Pressemeldung Nr. 29 vom

38 Unterrichtsstunden pro Woche pädagogischer Irrsinn:Kultusminister beim 8-jährigen Gymnasium konzeptionslos

Die stellvertretende Fraktionsvorsitzende der Landtagsgrünen Ina Korter hat den niedersächsischen Kultusminister aufgefordert, unverzüglich die Stoffpläne für das Gymnasium zu entschlacken.

Die stellvertretende Fraktionsvorsitzende der Landtagsgrünen Ina Korter hat den niedersächsischen Kultusminister aufgefordert, unverzüglich die Stoffpläne für das Gymnasium zu entschlacken. Minister Busemann offenbare mit den Versuchen, das überstürzt eingeführte 8-jährige Gymnasium nachzubessern, seine "komplette Konzeptlosigkeit", sagte die Grünen-Politikerin am Mittwoch (heute) in Hannover.
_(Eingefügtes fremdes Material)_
(** A FIN that overlaps a queued segment is kept when the data before it are cut: the
    acknowledgement passes over a byte that has not been handed on. *)
Lemma fin_overlap_skips_byte :
  run_from 1000 [data_seg 1003 [4; 5; 6] TCP_FIN; data_seg 1000 [1; 2; 3; 4; 5; 6] TCP_FIN] = Ok (1004, [1; 2; 3]).
Proof. vm_compute. reflexivity. Qed.

(** A longer segment with the same start replaces a queued one without a cut, so the one
    behind it is stale.  The next segment in sequence is then cut to a negative length,
    the acknowledgement moves back to the stale one, and that is put on a NULL chain. *)
Definition overlapping : list tcp_seg :=
  [data_seg 1002 [3; 4] 0; data_seg 1006 [7; 8] 0; data_seg 1002 [3; 4; 5; 6; 7; 8] 0; data_seg 1000 [1; 2] 0].

Lemma replaced_segment_faults :
  run_from 1000 overlapping = Ok (1008, [1; 2; 3; 4; 5; 6; 7; 8]) /\
  run_from 1000 (overlapping ++ [data_seg 1008 [9; 10] 0]) = Fault.
Proof. split; vm_compute; reflexivity. Qed.

(** Queued data behind a FIN without data: the chain they are to be put on is NULL. *)
Lemma data_behind_fin_faults :
  run_from 1000 [data_seg 1001 [2; 3] 0; data_seg 1000 [] TCP_FIN] = Fault.
Proof. vm_compute. reflexivity. Qed.
Lemma estep_half e1 e1' e2 F1 F2 r1 r2 : half b1 b2 p1 p2 e1 e2 F1 r1 r2 -> half b2 b1 p2 p1 e2 e1 F2 r2 r1 -> estep (out (ew e2)) e1 e1' ->
  exists F1' r2', half b1 b2 p1 p2 e1' e2 F1' r1 r2' /\ half b2 b1 p2 p1 e2 e1' F2 r2' r1.
Proof.
  intros H1 H2 Hst. pose proof (half_ack _ _ _ _ _ _ H1 H2) as Ha. pose proof (h_sinv _ _ _ _ _ _ _ _ _ H1) as Hs1.
  pose proof (h_size _ _ _ _ _ _ _ _ _ H1) as Hz1. destruct (half_range _ _ _ _ _ _ _ _ _ H1) as (_ & _ & HT).
  pose proof (h_flow _ _ _ _ _ _ _ _ _ H2 _ (ext_self _ (h_size _ _ _ _ _ _ _ _ _ H2))) as (Hri & Hco & _).
  pose proof (ri_wnd _ _ _ _ _ Hri) as Hw.
  destruct Hst as [p w T c g d opt rc p' w' H Hrc Hz|p w T c g t a rc t' p' w' Hh Hst H Hh'|
    p w T c g k s n t a src dst mtu na rc s' t' p' w' Hk Harr Hh Hst H Hh' Hst'|p w T c g rc p' w' H|
    p w T c g p' w' H|p w T c g p' w' H|p w T c g n|p w T c g p' w' E1 E2 E3 E4 E5 E6 E7 E8 E9 Ra Ru Hst E10 E11 Eo Eout];
    cbn [ep ew wrote closed got fst snd] in *.
  - destruct (write_half p w T c g d opt rc p' w' e2 F1 F2 r1 r2 H1 H2 H Hrc Hz) as (F' & Hh). by exists F', r2.
  - destruct (close_here _ _ _ _ _ _ _ _ Hh Hst H Hh') as (st & Hwr & Hst' & Hfin).
    destruct (close_half p w T c g st rc p' w' e2 F1 F2 r1 r2 H1 H2 Hwr Hst' Hfin) as (F' & Hend). by exists F', r2.
  - by eapply (process_half p w T c g k s n t a src dst mtu na rc s' t' p' w' e2).
  - destruct (tcp_output_ok _ _ _ _ _ _ F1 _ _ _ _ _ HT H Ha Hs1) as (F' & Hh). exists F', r2. eapply keep_half; try done.
    by eapply out_rkeep, tcp_output_frame.
  - destruct (slow_rexmit_ok _ _ _ _ _ _ F1 _ _ _ _ HT Hs1 Ha H) as (F' & Hs' & Hsub). exists F', r2. eapply half_quiet; try done.
    destruct (slow_rkeep _ _ _ _ H Hco) as (G1 & G2 & G3 & G4 & G5). eapply quiet_fields; try done; [by left|by rewrite G2].
  - destruct (fast_pcb_ok _ _ _ _ _ _ F1 _ _ _ _ HT Hs1 Ha H) as (F' & Hh). exists F', r2. eapply keep_half; try done. by eapply fast_rkeep.
  - destruct (tcp_recved_keep p n) as (K1 & K2 & K3 & K4 & K5 & K6 & K7). exists F1, r2. eapply half_quiet; try done; [|by eapply sinv_same; [exact Hs1|..]].
    eapply quiet_fields; try done; [by left| |by rewrite K7|by apply fkeep_inv in K1 as (_ & _ & _ & _ & K1 & _)].
    unfold tcp_recved. cbv zeta. pcb_simpl. pose proof (u16_range (rcv_wnd p + n)).
    destruct (Z.ltb_spec TCP_WND (u16 (rcv_wnd p + n))); case_match; pcb_simpl; try done; unfold TCP_WND, TCP_MSS, MTU; lia.
  - exists F1, r2. eapply other_half; try exact H1; try exact H2; try done. by rewrite Hst.
Qed.
End Step.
Mit den Zusatzstunden für die 9. Klassen, die der Minister jetzt kurzfristig bereitgestellt habe, biete er "lediglich mehr vom Gleichen". Ausbaden müssten das die Schülerinnen und Schüler. "38 Unterrichtsstunden pro Woche plus Hausaufgaben sind ein pädagogischer Irrsinn", sagte Korter. "Die Grenzen der Belastbarkeit sind damit weit überschritten." Gerade in der Pubertät bräuchten die Jugendlichen zudem auch Freiräume für ihre eigene Entwicklung.

Die Grünen-Politikerin forderte, mit den zusätzlichen Lehrerstunden für die 9. Klassen nicht die ohnehin bereits übervolle Stundentafel weiter aufzustocken. Stattdessen sollten mit diesen Lehrerstunden zeitweise zwei Lehrkräfte pro Klasse eingesetzt oder die Gruppen geteilt werden, um eine intensivere individuelle Förderung zu ermöglichen. "Die Gymnasien müssen so schnell wie möglich zu echten Ganztagsschulen entwickelt werden", sagte Korter.